All of these articles pointing at Sweden as if it was a failure really has
didn't consider how minor effect it had in Sweden, I'd say that the other
Scandinavian countries over reacted instead. Maybe not Norway since they seem
to value life higher, but both Finland and Denmark will still have lower life
expectancy than Sweden and if they cared about life they would put resources
on other measures than Corona.

------
guscost
Sweden also has a larger immigrant population, many of whom have difficulty
synthesizing Vitamin D. This factor should not be ignored.

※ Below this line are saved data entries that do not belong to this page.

(* ===== verification/DhcpServer.v ===== *)
(** * The DHCP server

    [src/virt/arcbox-dhcp/src/allocator.rs] and [server.rs]: the pool of
    addresses, the leases, reservations and quarantined addresses, and the
    handling of a client's message. A hardware address is the list of its six
    bytes. An operation that reads the clock is given one instant, in
    nanoseconds. [None] is a panic. *)

From Stdlib Require Import ZArith Lia.
From stdpp Require Import base numbers list strings gmap.
From S2P Require Import Prelude Bits Checksum Bytes DhcpPacket.

Open Scope Z_scope.

Module DhcpSrv.

Import Dhcp.

(** ** The pool *)

Record IpAllocator := MkAlloc { start : Z; end_ : Z; allocated : gset Z; next : Z }.
#[export] Instance eta_IpAllocator : Eta IpAllocator := {|
  eta a := MkAlloc (start a) (end_ a) (allocated a) (next a); eta_ok := ltac:(by intros [])
|}.

Definition new_allocator (s e : Ipv4) : option IpAllocator :=
  let start_u32 := u32_of s in
  let end_u32 := u32_of e in
  if end_u32 <? start_u32 then None else Some (MkAlloc start_u32 end_u32 ∅ start_u32).

Definition advance (a : IpAllocator) : IpAllocator :=
  a <| next := if end_ a <=? next a then start a else next a + 1 |>.

(** The [for] loop of [allocate] with [fuel] iterations left. *)
Fixpoint allocate_loop (fuel : nat) (a : IpAllocator) : IpAllocator * option Ipv4 :=
  match fuel with
  | O => (a, None)
  | S fuel =>
      if negb (bool_decide (next a ∈ allocated a)) then
        let addr := next a in
        (advance (a <| allocated := {[addr]} ∪ allocated a |>), Some (ip_of_u32 addr))
      else allocate_loop fuel (advance a)
  end.
Definition allocate (a : IpAllocator) : IpAllocator * option Ipv4 :=
  let range_size := end_ a - start a + 1 in allocate_loop (Z.to_nat range_size) a.
Lemma discover_is_served_witness :
  let s := ex_after ex_server [(ex_message ex_alice Discover UNSPECIFIED, 0); (ex_message ex_bob Discover UNSPECIFIED, 5)] in
  ∃ s' e, handle_packet s (ex_message ex_carol Discover UNSPECIFIED) 9 = Some (s', Err e) ∧ e = PoolExhausted.
Proof.
  set (s := ex_after _ _). destruct (discover_is_served s (ex_message ex_carol Discover UNSPECIFIED)
    (ex_packet ex_carol Discover UNSPECIFIED) 9) as (s' & r & Hh & Hr).
  - eapply (reach_packet (ex_after ex_server [(ex_message ex_alice Discover UNSPECIFIED, 0)])
      (ex_message ex_bob Discover UNSPECIFIED) 5); [| |by vm_compute]; [|apply (bool_decide_unpack _); vm_compute; exact I].
    eapply (reach_packet ex_server (ex_message ex_alice Discover UNSPECIFIED) 0); [apply ex_server_reach| |by vm_compute].
    apply (bool_decide_unpack _); vm_compute; exact I.
  - by apply ex_message_ok; vm_compute.
  - exists s'. destruct r as [o|e]; [|exists e; split; [exact Hh|apply Hr]]. exfalso. vm_compute in Hh. discriminate.
Defined.

(** ** Removing a reservation and the quarantine of a reserved address *)

(** A reservation that is removed while its client has a lease frees the address:
    another client is offered the address the first one has leased. *)
Example removed_reservation_shares_address :
  match reserve_ip ex_server ex_alice (MkIp 10 0 2 2) with
  | Some s =>
      let s := ex_after s [(ex_message ex_alice Discover UNSPECIFIED, 0); (ex_message ex_alice Request (MkIp 10 0 2 2), 1)] in
      let s := remove_reservation s ex_alice in
      lease_ip <$> leases s !! ex_alice = Some (MkIp 10 0 2 2) ∧
      ex_answer s (ex_message ex_bob Discover UNSPECIFIED) 2 = Some (Offer, MkIp 10 0 2 2)
  | None => False
  end.
Proof. vm_compute. by split. Qed.

(** A client with a reservation that declines the address is offered it again at
    once, while the address is in quarantine. *)
Example declined_reservation_is_offered_again :
  match reserve_ip ex_server ex_alice (MkIp 10 0 2 2) with
  | Some s =>
      match handle_decline s ((ex_packet ex_alice Decline UNSPECIFIED) <| requested_ip := Some (MkIp 10 0 2 2) |>) 1 with
      | Some s => declined_ips s !! MkIp 10 0 2 2 = Some 1 ∧
          ex_answer s (ex_message ex_alice Discover UNSPECIFIED) 2 = Some (Offer, MkIp 10 0 2 2)
      | None => False
      end
  | None => False
  end.
Proof. vm_compute. by split. Qed.

(** The default pool of a server that is not the first host of its network has the
    server's own address, which is offered to a client. *)
Example pool_has_server_address :
  let c := new_config (MkIp 10 0 2 5) (MkIp 255 255 255 0) in
  u32_of (pool_start c) ≤ u32_of (server_ip c) ≤ u32_of (pool_end c).
Proof. vm_compute. split; congruence. Qed.

(** A network without hosts has no server: the pool is empty and its construction
    panics. *)
Example no_hosts_panics : new_server (new_config (MkIp 10 0 2 1) (MkIp 255 255 255 255)) = None.
Proof. reflexivity. Qed.

End DhcpProps.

[https://www.sciencedaily.com/releases/2020/05/200512134426.h...](https://www.sciencedaily.com/releases/2020/05/200512134426.htm)

[https://www.bmj.com/content/368/bmj.m1101/rr-10](https://www.bmj.com/content/368/bmj.m1101/rr-10)

> A risk factor that we want to highlight, however, is the low vitamin D
> levels found in the Swedish-Somali population. Vitamin D status is strongly
> related to low sun exposure and dark skin. In two different studies, the
> great majority of Swedish women of Somali origin had very low levels of
> S-25(OH)-D (< 25 nmol/l).[3,4] In Finland, Somali women required more than
> twice the amount of vitamin D in order to maintain recommended vitamin D
> status. [5] In addition, vitamin D deficiency was twice as common,
> regardless of gender, in immigrants from Africa compared with those from the
> Middle East.[6]

------
jahaja
The superficial bashing by foreign journalists of the Swedish strategy will
become a case-study in confirmation bias. It's remarkable how eager a large
variety of people are to justify their own policies by sloppy and superficial
conclusions like for example deaths per capita, like lockdown or not is the
only single variable that goes into that.